My father to his credit was fearless, when the British informed him of his transfer. He had famously informed them, he was delighted with the transfer as “Lasanod is our Medina”. A gentlemen who overheard my father’s tense discussions, with the British officials sent urgent message to Lasanod. My father was welcomed and greeted like a hero. The whole town welcomed him and the elders all invited him to Lasanod as their “son”.
This of course, shocked the colonist and my father not only had a successful term in Lasanod, but he made life long friends and unbreakable alliances. He actually wanted to be buried in either Burao or Lasanod as both cities held special reverence for my father.
You simply cannot imagine, how the scenes being broadcasted from Lasanod, is both horrifying and demoralizing, for my entire family. I am actually relieved, my beloved father, is not alive to see them.
Heartbreaking images, which rocks the very foundation, of human decency, ethics, compassion, and undermines our religious teachings and tolerance in Islam. Sadly and unfortunately, it reminded me of scenes from Nazi Germany – the mass deportation of innocent people, deported with just the clothes on their back. Forced to abandon their homes and businesses.
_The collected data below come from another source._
(** Fuel of twice the length of the text (and two more) is never used
    up. *)
Lemma parse_enough_fuel (fuel : nat) :
  (forall s, (2 * List.length s + 1 <= fuel)%nat ->
             parse_value fuel s <> PFuel)
  /\ (forall s, (2 * List.length s + 2 <= fuel)%nat ->
                parse_elements fuel s <> PFuel)
  /\ (forall s, (2 * List.length s + 2 <= fuel)%nat ->
                parse_members fuel s <> PFuel).
Proof.
  induction fuel as [|f (IHv & IHe & IHm)].
  - repeat split; intros s H; lia.
  - destruct (parse_lengths f) as (Lv & Le & Lm).
    repeat split.
    + intros s H. cbn [parse_value parse_elements parse_members].
      pose proof (skip_ws_length s) as Hs.
      destruct (skip_ws s) as [|c r0] eqn:Es; [discriminate|]. simpl in Hs.
      destruct (c =? 123)%N.
      { destruct (eat 125%N (skip_ws r0)); [discriminate|].
        specialize (IHm r0).
        destruct (parse_members f r0); try discriminate.
        exfalso. apply IHm; [lia | reflexivity]. }
      destruct (c =? 91)%N.
      { destruct (eat 93%N (skip_ws r0)); [discriminate|].
        specialize (IHe r0).
        destruct (parse_elements f r0); try discriminate.
        exfalso. apply IHe; [lia | reflexivity]. }
      destruct (c =? 34)%N.
      { pose proof (parse_chars_fuel r0).
        destruct (parse_chars r0); try discriminate. contradiction. }
      destruct (strip_prefix (lit "true") (c :: r0)); [discriminate|].
      destruct (strip_prefix (lit "false") (c :: r0)); [discriminate|].
      destruct (strip_prefix (lit "null") (c :: r0)); [discriminate|].
      pose proof (parse_number_fuel (c :: r0)).
      destruct (parse_number (c :: r0)); try discriminate. contradiction.
    + intros s H. cbn [parse_value parse_elements parse_members].
      specialize (IHv s).
      destruct (parse_value f s) as [v r0| |] eqn:V; try discriminate;
        [|exfalso; apply IHv; [lia | reflexivity]].
      apply Lv in V.
      destruct (eat 44%N (skip_ws r0)) as [r'|] eqn:E.
      * apply eat_skip_length in E. specialize (IHe r').
        destruct (parse_elements f r'); try discriminate.
        exfalso. apply IHe; [lia | reflexivity].
      * destruct (eat 93%N (skip_ws r0)); discriminate.
    + intros s H. cbn [parse_value parse_elements parse_members].
      destruct (eat 34%N (skip_ws s)) as [r0|] eqn:Q; [|discriminate].
      apply eat_skip_length in Q.
      pose proof (parse_chars_fuel r0).
      destruct (parse_chars r0) as [k r1| |] eqn:K; try discriminate;
        [|contradiction].
      apply parse_chars_length in K.
      destruct (eat 58%N (skip_ws r1)) as [r2|] eqn:C; [|discriminate].
      apply eat_skip_length in C.
      specialize (IHv r2).
      destruct (parse_value f r2) as [v r3| |] eqn:V; try discriminate;
        [|exfalso; apply IHv; [lia | reflexivity]].
      apply Lv in V.
      destruct (eat 44%N (skip_ws r3)) as [r4|] eqn:E.
      * apply eat_skip_length in E. specialize (IHm r4).
        destruct (parse_members f r4); try discriminate.
        exfalso. apply IHm; [lia | reflexivity].
      * destruct (eat 125%N (skip_ws r3)); discriminate.
Qed.

Lemma JSON_parse_fuel_aux (text : jsstring) :
  parse_value (parse_fuel text) text <> PFuel.
Proof.
  apply (proj1 (parse_enough_fuel (parse_fuel text))).
  unfold parse_fuel. lia.
Qed.

(** One step of each of the three parsers. *)
Lemma parse_elements_S (f : nat) (s : jsstring) :
  parse_elements (S f) s =
  match parse_value f s with
  | POk v r =>
      match eat 44%N (skip_ws r) with
      | Some r' =>
          match parse_elements f r' with
          | POk vs r'' => POk (v :: vs) r''
          | PErr => PErr
          | PFuel => PFuel
          end
      | None =>
          match eat 93%N (skip_ws r) with
          | Some r' => POk [v] r'
          | None => PErr
          end
      end
  | PErr => PErr
  | PFuel => PFuel
  end.
Proof. reflexivity. Qed.

Lemma parse_members_S (f : nat) (s : jsstring) :
  parse_members (S f) s =
  match eat 34%N (skip_ws s) with
  | None => PErr
  | Some r =>
      match parse_chars r with
      | POk k r1 =>
          match eat 58%N (skip_ws r1) with
          | None => PErr
          | Some r2 =>
              match parse_value f r2 with
              | POk v r3 =>
                  match eat 44%N (skip_ws r3) with
                  | Some r4 =>
                      match parse_members f r4 with
                      | POk ms r5 => POk ((k, v) :: ms) r5
                      | PErr => PErr
                      | PFuel => PFuel
                      end
                  | None =>
                      match eat 125%N (skip_ws r3) with
                      | Some r4 => POk [(k, v)] r4
                      | None => PErr
                      end
                  end
              | PErr => PErr
              | PFuel => PFuel
              end
          end
      | PErr => PErr
      | PFuel => PFuel
      end
  end.
Proof. reflexivity. Qed.

Lemma parse_object_S (f : nat) (r : jsstring) :
  parse_value (S f) (123%N :: r) =
  match eat 125%N (skip_ws r) with
  | Some r' => POk (VObject []) r'
  | None =>
      match parse_members f r with
      | POk ms r' => POk (VObject ms) r'
      | PErr => PErr
      | PFuel => PFuel
      end
  end.
Proof. reflexivity. Qed.

Lemma parse_array_S (f : nat) (r : jsstring) :
  parse_value (S f) (91%N :: r) =
  match eat 93%N (skip_ws r) with
  | Some r' => POk (VArray []) r'
  | None =>
      match parse_elements f r with
      | POk vs r' => POk (VArray vs) r'
      | PErr => PErr
      | PFuel => PFuel
      end
  end.
Proof. reflexivity. Qed.

Lemma parse_string_S (f : nat) (r : jsstring) :
  parse_value (S f) (34%N :: r) =
  match parse_chars r with
  | POk cs r' => POk (VString cs) r'
  | PErr => PErr
  | PFuel => PFuel
  end.
Proof. reflexivity. Qed.

(** More fuel changes no result. *)
Lemma parse_fuel_step (fuel : nat) :
  (forall s, parse_value fuel s <> PFuel ->
             parse_value (S fuel) s = parse_value fuel s)
  /\ (forall s, parse_elements fuel s <> PFuel ->
                parse_elements (S fuel) s = parse_elements fuel s)
  /\ (forall s, parse_members fuel s <> PFuel ->
                parse_members (S fuel) s = parse_members fuel s).
Proof.
  induction fuel as [|f (IHv & IHe & IHm)].
  - repeat split; intros s H; exfalso; apply H; reflexivity.
  - split; [|split].
    + intros s. cbn [parse_value].
      destruct (skip_ws s) as [|c r0]; [reflexivity|].
      destruct (c =? 123)%N.
      { destruct (eat 125%N (skip_ws r0)); [reflexivity|].
        intros H. rewrite IHm; [reflexivity|].
        intros E. rewrite E in H. now apply H. }
      destruct (c =? 91)%N.
      { destruct (eat 93%N (skip_ws r0)); [reflexivity|].
        intros H. rewrite IHe; [reflexivity|].
        intros E. rewrite E in H. now apply H. }
      reflexivity.
    + intros s H. rewrite (parse_elements_S (S f)).
      rewrite (parse_elements_S f) in *.
      assert (V : parse_value f s <> PFuel)
        by (intros E; rewrite E in H; now apply H).
      rewrite (IHv s V).
      destruct (parse_value f s) as [v r0| |]; try reflexivity.
      destruct (eat 44%N (skip_ws r0)) as [r'|]; [|reflexivity].
      rewrite IHe; [reflexivity|].
      intros E. rewrite E in H. now apply H.
    + intros s H. rewrite (parse_members_S (S f)).
      rewrite (parse_members_S f) in *.
      destruct (eat 34%N (skip_ws s)) as [r0|]; [|reflexivity].
      destruct (parse_chars r0) as [k r1| |]; try reflexivity.
      destruct (eat 58%N (skip_ws r1)) as [r2|]; [|reflexivity].
      assert (V : parse_value f r2 <> PFuel)
        by (intros E; rewrite E in H; now apply H).
      rewrite (IHv r2 V).
      destruct (parse_value f r2) as [v r3| |]; try reflexivity.
      destruct (eat 44%N (skip_ws r3)) as [r4|]; [|reflexivity].
      rewrite IHm; [reflexivity|].
      intros E. rewrite E in H. now apply H.
Qed.

Lemma parse_value_more_fuel (fuel more : nat) (s : jsstring) :
  parse_value fuel s <> PFuel ->
  parse_value (more + fuel) s = parse_value fuel s.
Proof.
  intros H. induction more as [|m IH]; [reflexivity|].
  cbn [Nat.add]. rewrite <- IH.
  apply (proj1 (parse_fuel_step (m + fuel))). now rewrite IH.
Qed.

(** A text that parses with some amount of fuel is what [JSON.parse]
    returns. *)
Lemma JSON_parse_by_fuel (fuel : nat) (text : jsstring) (v : Value) :
  parse_value fuel text = POk v [] -> JSON_parse text = Ok v.
Proof.
  intros H. unfold JSON_parse.
  assert (E : parse_value (parse_fuel text) text = POk v []).
  { pose proof (parse_value_more_fuel fuel (parse_fuel text) text) as A.
    pose proof (parse_value_more_fuel (parse_fuel text) fuel text
                  (JSON_parse_fuel_aux text)) as B.
    rewrite H in A. rewrite Nat.add_comm in B.
    rewrite <- B. apply A. discriminate. }
  now rewrite E.
Qed.

(** [JSON_parse] never fails for want of fuel: its SyntaxError is a
    syntax error. *)
Lemma JSON_parse_fuel (text : jsstring) :
  parse_value (parse_fuel text) text <> PFuel.
Proof.
  apply (proj1 (parse_enough_fuel (parse_fuel text))).
  unfold parse_fuel. lia.
Qed.

(** Decimal digits read back as the number they print. *)
Lemma digits_fuel_val (fuel : nat) :
  forall (z : Z) (acc : jsstring),
    0 <= z < 10 ^ Z.of_nat fuel ->
    fold_left (fun a c => a * 10 + (Z.of_N c - 48)) (digits_fuel fuel z acc) 0
    = fold_left (fun a c => a * 10 + (Z.of_N c - 48)) acc z.
Proof.
  induction fuel as [|f IH]; intros z acc Hz.
  - simpl in Hz. replace z with 0 by lia. reflexivity.
  - cbn [digits_fuel].
    assert (D : Z.of_N (Z.to_N (48 + z mod 10)) - 48 = z mod 10).
    { pose proof (Z.mod_pos_bound z 10 ltac:(lia)). rewrite Z2N.id; lia. }
    destruct (z <? 10) eqn:L.
    + apply Z.ltb_lt in L. cbn [fold_left]. rewrite D.
      rewrite Z.mod_small by lia. reflexivity.
    + apply Z.ltb_ge in L. rewrite IH.
      * cbn [fold_left]. rewrite D. f_equal.
        pose proof (Z.div_mod z 10 ltac:(lia)). lia.
      * rewrite Nat2Z.inj_succ, Z.pow_succ_r in Hz by lia.
        split; [apply Z.div_pos; lia|].
        apply Z.div_lt_upper_bound; lia.
Qed.

Lemma dec_nat_val (z : Z) : 0 <= z -> digits_val (dec_nat z) = z.
Proof.
  intros Hz. unfold digits_val, dec_nat. rewrite digits_fuel_val; [reflexivity|].
  split; [exact Hz|].
  rewrite Nat2Z.inj_succ, Z2Nat.id by apply Z.log2_nonneg.
  destruct (Z.eq_dec z 0) as [-> | Hnz]; [reflexivity|].
  destruct (Z.log2_spec z ltac:(lia)) as [_ Hup].
  eapply Z.lt_le_trans; [exact Hup|].
  apply Z.pow_le_mono_l. pose proof (Z.log2_nonneg z). lia.
Qed.

Lemma dec_val (z : Z) : 0 <= z -> digits_val (dec z) = z.
Proof.
  intros Hz. unfold dec.
  replace (z <? 0) with false by (symmetry; apply Z.ltb_ge; lia).
  now apply dec_nat_val.
Qed.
I am genuinely dismayed, that I have lived long enough, to witness these unimaginable scenes. Feeling distraught, beyond horrified, and heartbroken.
Somaliland can do better – this is an absolutely inhumane and disgraceful act, and as a government policy, it is extremely damaging to the reputation and image of Somaliland. Counterproductive and highly provocative, is truly an understatement.
Below are writings from my father’s biography which is being prepared for publication. I copied the section on Lasanod.
In 1948 Ahmed Kaise and three of his colleagues won a full scholarship to the prestigious Hantoub College in Khartoum, Sudan. On passing the exams four years later, they went to England for further study. Ahmed enrolled in the University of Keel in northern England. He graduated in the summer of 1956 with a First-Class Honours Degree in Political Economy and was therefore the first university graduate from Somaliland.
He returned to Somaliland in the same year, and was appointed as Assistant District Commissioner – the highest ever post for a Somali national. However, when the authorities discovered his clandestine work in the nationalist liberation movement, he was transferred to Lasanod, the capital of the eastern region which the British considered a hostile territory beset with violent clan antagonism.
Contrary to expectations, Ahmed Kaise’s stay proved a spectacular success. He managed, through clever negotiation, to end the inter-clan wars that bedeviled the region and thus became a national hero. In effect he undermined the
divide-and-rule politics of the colonial authorities, which were the cause of the very inter-clan wars on which they blamed the Somalis. It was no accident that the British administration identified him as a ‘trouble maker’.
In 1958, while in Lasanod, Ahmed Kaise had a physical confrontation with an arrogant and racist British official. As a result, he was recalled back to Hargeisa under armed escort, and was to be officially charged with sedition (a serious charge) the next morning.
However, with an hour of his arrival, Ahmed Kaise took a taxi to the border town of Wajale, bluffed his way past the border guards, crossed into Ethiopia, and applied for political asylum that was readily granted by Emperor Haile Selassie. After assessing his qualification, the Ethiopians offered him a senior post in the Ministry of Interior, presided by the second most powerful aristocrat in Addis, the son-in-law of the Emperor. 1959 Ahmed Kaise left for Egypt en route to Somaliland.
By Khadra Dualeh
Former Minister of Commerce & Industry, Federal Government of Somalia.